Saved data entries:
────────────────
(** The same of a span query, as far as its conditions go: the duration and
    database filters of the client are not among them, so they select
    nothing. *)
Theorem query_spans_answers (span_of : R → Span F) `{!EngineLaws "spans" span_arrow_schema span_columns span_of}
    (w : Wd) (f : SpanQueryFilters) ws envs1 envs2 t0 te :
  sq_workspace_id f = Some ws → at_rest w (span_file_filter ws f) t0 te envs1 envs2 →
  let '(limit, offset) := pagination_values (sq_pagination f) in
  let answer := matching (wd_store w) "traces" (span_conds ws f) in
  ∃ w' sorted, wd_store w' = wd_store w ∧ sorted ≡ₚ answer ∧ ordered (Some true) sorted ∧
    query_spans byte_size hash canonicalize cache_dir w f (quiet_env envs1) (quiet_env envs2) =
      (w', Ok (mkPage (map (λ r, kept_span (λ _, true) (span_of r)) (page_of (Some limit) (Some offset) sorted)) (zlen answer) limit offset)).
Proof.
  intros Hws (Hst & Hdesc & Hsmall & Hready & Hf1 & Hf2).
  pose proof (list_query_answers "spans" "Failed to count spans" "Failed to query spans" record_batch_to_spans span_arrow_schema
    span_columns span_of (kept_span (λ _, true)) w ws "traces" (sq_time_range f) (span_conditions ws f) (span_conds ws f) (sq_pagination f) envs1 envs2 t0 te) as Hans.
  unfold query_spans. rewrite Hws. destruct (pagination_values (sq_pagination f)) as [limit offset].
  apply Hans; [apply spans_whole|done|done|by apply span_conditions_lex|done|done|apply scoped_spans|done..].
Qed.
End ListQueries.

(** ** An engine

    The model of an engine that runs the fragment over rows of logs: it parses
    the text and computes the answer. *)

Section ModelEngine.
Context {F R : Type} `{Arrow F} `{!ArrowLaws F} `{SqlRow R} (log_of : R → LogRecord).

Definition newest_first (a b : R) : Prop := ts_of b ≤ ts_of a.
Definition oldest_first (a b : R) : Prop := ts_of a ≤ ts_of b.
#[local] Instance newest_first_dec : RelDecision newest_first.
Proof. intros a b. unfold newest_first. apply _. Defined.
#[local] Instance oldest_first_dec : RelDecision oldest_first.
Proof. intros a b. unfold oldest_first. apply _. Defined.

Definition sort_rows (order : option bool) (rows : list R) : list R :=
  match order with Some true => merge_sort newest_first rows | Some false => merge_sort oldest_first rows | None => rows end.

Lemma sort_rows_ordered order rows : sort_rows order rows ≡ₚ rows ∧ ordered order (sort_rows order rows).
Proof.
  destruct order as [[]|]; [..|done]; (split; [apply merge_sort_Permutation|]).
  - assert (Transitive newest_first) by (intros x y z; unfold newest_first; lia).
    assert (Total newest_first) by (intros x y; unfold newest_first; lia). apply (StronglySorted_merge_sort newest_first).
  - assert (Transitive oldest_first) by (intros x y z; unfold oldest_first; lia).
    assert (Total oldest_first) by (intros x y; unfold oldest_first; lia). apply (StronglySorted_merge_sort oldest_first).
Qed.

Definition count_field : Field := mkField "cnt" Int64 false.

Definition run_model (table text : string) (rows : list R) : outcome unit (list RecordBatch) :=
  match parse_sql text with
  | None => Err ()
  | Some q =>
      let rows := selected (q_conds q) rows in
      let batch :=
        if q_count q then try_new [count_field] [to_array (existT Int64 [Some (zlen rows)])]
        else logs_to_record_batch (map log_of (page_of (q_limit q) (q_offset q) (sort_rows (q_order q) rows))) in
      match batch with Some b => Ok [b] | None => Err () end
  end.

#[local] Instance model_engine : SqlEngine R unit F := {| run_text := run_model; table_file_missing := () |}.

#[local] Instance model_engine_laws : EngineLaws "logs" log_arrow_schema log_columns log_of.
Proof.
  split; intros text q rows Hq _ Hc; cbn [run_text model_engine]; unfold run_model; rewrite Hq, Hc; cbv zeta.
  - destruct (try_new_fits 1 [count_field] [existT Int64 [Some (zlen (selected (q_conds q) rows))]]) as (b & Hb & Hn & Hcol); [done| |].
    + constructor; [|constructor]. split; [done|]. split; [done|]. intros _. constructor; [by eexists|constructor].
    + cbn [map] in Hb. rewrite Hb. by exists b.
  - set (sorted := sort_rows (q_order q) (selected (q_conds q) rows)). set (page := page_of _ _ sorted).
    destruct (built_kept log_arrow_schema (map log_of page) (log_columns (map log_of page))) as (b & Hb & Hn & Hk); [done|apply log_columns_fit|].
    unfold logs_to_record_batch. rewrite Hb. destruct (sort_rows_ordered (q_order q) (selected (q_conds q) rows)) as [Hp Ho].
    exists [b], [page], sorted. split; [done|]. split; [done|]. split; [done|]. split; [cbn; by rewrite app_nil_r|].
    constructor; [|constructor]. rewrite length_fmap in Hn. done.
Qed.
End ModelEngine.

(** ** Witnesses *)

Section Witnesses.
#[local] Existing Instance list_lru.
#[local] Existing Instance chrono_concrete.
#[local] Existing Instance uuid_concrete.
#[local] Instance query_arrays : Arrow Z := column_arrays 0.
#[local] Instance query_arrays_laws : ArrowLaws Z := column_arrays_laws 0.

(** The rows of the sample store as log lines: even ones are informational. *)
Definition sample_severity (r : Z) : string := if Z.even r then "INFO" else "ERROR".
Definition sample_log (r : Z) : LogRecord :=
  mkLogRecord (pretty r) (4990 + r) "+111" "" "" (sample_severity r) "" "" "" "" "" "" "" 0.
#[local] Instance sample_rows : SqlRow Z := {|
  holds r c := match c with
               | CEq "workspace_id" v => bool_decide ("+111" = v)
               | CEq "severity" v => bool_decide (sample_severity r = v)
               | CGe "timestamp" z => z <=? 4990 + r
               | CLe "timestamp" z => 4990 + r <=? z
               | _ => false
               end;
  ts_of r := 4990 + r;
  workspace_of _ := "+111";
  signal_of _ := "logs";
  holds_workspace _ _ := eq_refl;
  holds_ge _ _ := eq_refl;
  holds_le _ _ := eq_refl;
|}.
#[local] Instance sample_engine : SqlEngine Z unit Z := model_engine sample_log.

(** Informational logs of the workspace from 4.9 to 5.01 microseconds, one per
    page. *)
Definition sample_filters : LogQueryFilters :=
  mkLogQueryFilters (Some 3) (Some (mkTimeRange 4900 5010)) (Some "INFO") None None None None None (mkPagination (Some 1) (Some 0)).
Definition sample_filter : FileListFilter := signal_file_filter 3 "logs" (Some (mkTimeRange 4900 5010)).

Lemma mixed_at_rest : at_rest ten_bytes only_moved_key mixed_world sample_filter 10 20 quiet_envs quiet_envs.
Proof.
  assert (query_files (st_db mixed_store) sample_filter = mixed_files) as Hfiles by (vm_compute; reflexivity).
  split; [exact mixed_store_ok|]. split.
  - assert (Forall (λ e, Forall (λ r, parse_uuid_or_nil (workspace_of r) = fe_workspace_id e ∧ signal_of r = fe_signal_type e ∧
      fe_min_ts e ≤ Z.quot (ts_of r) 1000 ≤ fe_max_ts e) (entry_rows mixed_store e)) (rows_list (st_db mixed_store))) as Hall
      by (apply (bool_decide_unpack _); vm_compute; exact I).
    intros e r He Hr. rewrite Forall_forall in Hall. specialize (Hall e He). rewrite Forall_forall in Hall. by apply Hall.
  - split; [vm_compute; reflexivity|]. unfold mixed_world. cbn [wd_store]. rewrite Hfiles.
    split; [exact mixed_cache_ready|]. split; exact mixed_fetches_ok.
Qed.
────────────────
[WORK REQUEST]:
Only lines containing "else" belong in the answer; copy every such line from the records.

[ANSWER SECTION]:
        else logs_to_record_batch (map log_of (page_of (q_limit q) (q_offset q) (sort_rows (q_order q) rows))) in
Definition sample_severity (r : Z) : string := if Z.even r then "INFO" else "ERROR".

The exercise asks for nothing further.